The product will be available for distribution in March 2026, marking the beginning of the 180-day exclusivity period. Glenmark Pharmaceuticals Inc., USA, will handle the distribution, ensuring the product reaches healthcare providers and patients efficiently. This timeline is crucial for maximizing the benefits of the exclusivity period.

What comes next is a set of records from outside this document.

(* ===== verification/Access.v ===== *)
(** Access control of the console ([pkg/consolegraphql/accesscontroller]): who may read
    an object is asked of the API server once, and remembered. *)
From stdpp Require Import base gmap strings list countable.
From S2P Require Import Prelude GoStrings Cache.

(** [authv1.ResourceAttributes]; the fields the console leaves empty are left out. *)
Record ResourceAttributes := {
  ra_Namespace : string;
  ra_Verb : string;
  ra_Group : string;
  ra_Version : string;
  ra_Resource : string;
  ra_Name : string;
}.

#[global] Instance ResourceAttributes_eq_dec : EqDecision ResourceAttributes.
Proof. solve_decision. Defined.

#[global] Instance ResourceAttributes_countable : Countable ResourceAttributes.
Proof.
  refine (inj_countable'
    (λ a, (ra_Namespace a, ra_Verb a, ra_Group a, ra_Version a, ra_Resource a, ra_Name a))
    (λ '(n, v, g, w, r, m), {| ra_Namespace := n; ra_Verb := v; ra_Group := g; ra_Version := w;
                               ra_Resource := r; ra_Name := m |}) _).
  by intros [].
Defined.

(** The API machinery: the group and the version an API version names, and the resource
    guessed for a kind. *)
Class ApiMeta := {
  GroupVersion : string → string * string;
  UnsafeGuessKindToResource : string → string → string → string;
}.

Section Access.
Context {R : Type} `{HA : !ApiMeta}.
Implicit Types o : object R.

(** ** What is asked *)

Definition getResourceAttributes (m : meta) : ResourceAttributes :=
  let '(group, version) := GroupVersion (APIVersion m) in
  {| ra_Namespace := Namespace m; ra_Verb := ""; ra_Group := group; ra_Version := version;
     ra_Resource := UnsafeGuessKindToResource group version (Kind m); ra_Name := "" |}.

(** [GetControllingResourceAttributes], of the types that have it. *)
Definition GetControllingResourceAttributes o : option ResourceAttributes :=
  match o with
  | AddressSpaceHolder m _ | AddressHolder m _ _ => Some (getResourceAttributes m)
  | Connection m _ _ =>
      Some {| ra_Namespace := Namespace m; ra_Verb := ""; ra_Group := "enmasse.io"; ra_Version := "v1beta1";
              ra_Resource := "addressspaces"; ra_Name := "" |}
  | _ => None
  end.

Definition with_verb (v : string) (a : ResourceAttributes) : ResourceAttributes :=
  {| ra_Namespace := ra_Namespace a; ra_Verb := v; ra_Group := ra_Group a; ra_Version := ra_Version a;
     ra_Resource := ra_Resource a; ra_Name := ra_Name a |}.

(** The attributes [CanRead] decides by, when the object is access controlled. *)
Definition read_attributes o : option ResourceAttributes :=
  match o with
  | CoreNamespace m _ =>
      let '(group, version) := GroupVersion (APIVersion m) in
      Some {| ra_Namespace := Name m; ra_Verb := "get"; ra_Group := ""; ra_Version := version;
              ra_Resource := UnsafeGuessKindToResource group version (Kind m); ra_Name := Name m |}
  | _ => with_verb "get" <$> GetControllingResourceAttributes o
  end.

(** ** Controllers *)

(** The controllers: the one that allows everything, and the one that asks for
    [SelfSubjectAccessReview]s, with the reviews it has asked for. *)
Inductive AccessController :=
  | allowAll
  | kubernetesRbac (cached : gmap ResourceAttributes bool) (cacheUpdated : bool) (asked : list ResourceAttributes).

Definition NewAllowAllAccessController : AccessController := allowAll.

(** The state of a previous controller, which the session keeps. *)
Definition NewKubernetesRBACAccessController (existingState : option (gmap ResourceAttributes bool)) : AccessController :=
  kubernetesRbac (default ∅ existingState) false [].

Definition GetState (k : AccessController) : bool * option (gmap ResourceAttributes bool) :=
  match k with
  | allowAll => (false, None)
  | kubernetesRbac cached updated _ => (updated, Some cached)
  end.

(** The API server: its answer to a review may depend on what was asked before. *)
Variable review : list ResourceAttributes → ResourceAttributes → error + bool.

Definition makeAccessDecision (a : ResourceAttributes) : prog AccessController bool := λ k,
  match k with
  | allowAll => (k, Ok true)
  | kubernetesRbac cached updated asked =>
      match cached !! a with
      | Some decision => (k, Ok decision)
      | None =>
          match review asked a with
          | inl err => (kubernetesRbac cached updated (asked ++ [a]), Err err)
          | inr allowed => (kubernetesRbac (<[a := allowed]> cached) true (asked ++ [a]), Ok allowed)
          end
      end
  end.

Definition CanRead o : prog AccessController bool := λ k,
  match k with
  | allowAll => (k, Ok true)
  | kubernetesRbac _ _ _ =>
      match read_attributes o with
      | Some a => makeAccessDecision a k
      | None => (k, Ok true)
      end
  end.

(** [ViewFilter]: [FilterAdapter] of the controller. *)
Definition ViewFilter : ObjectFilter (R := R) AccessController := λ o,
  readable ← CanRead o; mret (readable, true).

(** ** Decisions *)

(** What a controller has decided. *)
Definition decided (k : AccessController) (a : ResourceAttributes) : option bool :=
  match k with
  | allowAll => Some true
  | kubernetesRbac cached _ _ => cached !! a
  end.

(** No decision is taken back. *)
Lemma decision_kept a k k' r :
  makeAccessDecision a k = (k', r) → ∀ a' d, decided k a' = Some d → decided k' a' = Some d.
Proof.
  unfold makeAccessDecision. intros H a' d Hd. destruct k as [|cached updated asked]; [by simplify_eq|].
  destruct (cached !! a) eqn:Ha; [by simplify_eq|]. destruct (review asked a); simplify_eq/=; [done|].
  rewrite lookup_insert_ne; [done|congruence].
Qed.

Lemma CanRead_kept o k k' r : CanRead o k = (k', r) → ∀ a' d, decided k a' = Some d → decided k' a' = Some d.
Proof.
  unfold CanRead. intros H. destruct k as [|cached updated asked]; [by simplify_eq|].
  destruct (read_attributes o); [by eapply decision_kept|by simplify_eq].
Qed.

(** A decision that was made is found again. *)
Lemma CanRead_again o k k' d :
  CanRead o k = (k', Ok d) → ∀ k2, (∀ a d, decided k' a = Some d → decided k2 a = Some d) →
  (k = allowAll ↔ k2 = allowAll) → CanRead o k2 = (k2, Ok d).
Proof.
  intros H k2 Hk2 Hall. unfold CanRead, makeAccessDecision in *.
  destruct k as [|cached updated asked]; [simplify_eq; destruct Hall as [-> _]; done|].
  destruct k2 as [|cached2 updated2 asked2]; [destruct Hall as [_ Hall]; discriminate (Hall eq_refl)|].
  destruct (read_attributes o) as [a|]; [|by simplify_eq].
  assert (cached2 !! a = Some d) as ->; [|done].
  apply Hk2. destruct (cached !! a) eqn:Ha; [by simplify_eq|]. destruct (review asked a); simplify_eq/=.
  by rewrite lookup_insert_eq.
Qed.
End Access.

Glenmark Pharmaceuticals Ltd is a global pharmaceutical company focused on innovation and accessibility. The company develops a diversified portfolio across branded, specialty, generics, and consumer health products, with a particular emphasis on respiratory, dermatology, and oncology therapies. Glenmark operates 11 manufacturing facilities and six R&D centers worldwide, serving over 80 countries. The company is recognized among the top 100 biopharmaceutical companies globally by pharmaceutical sales.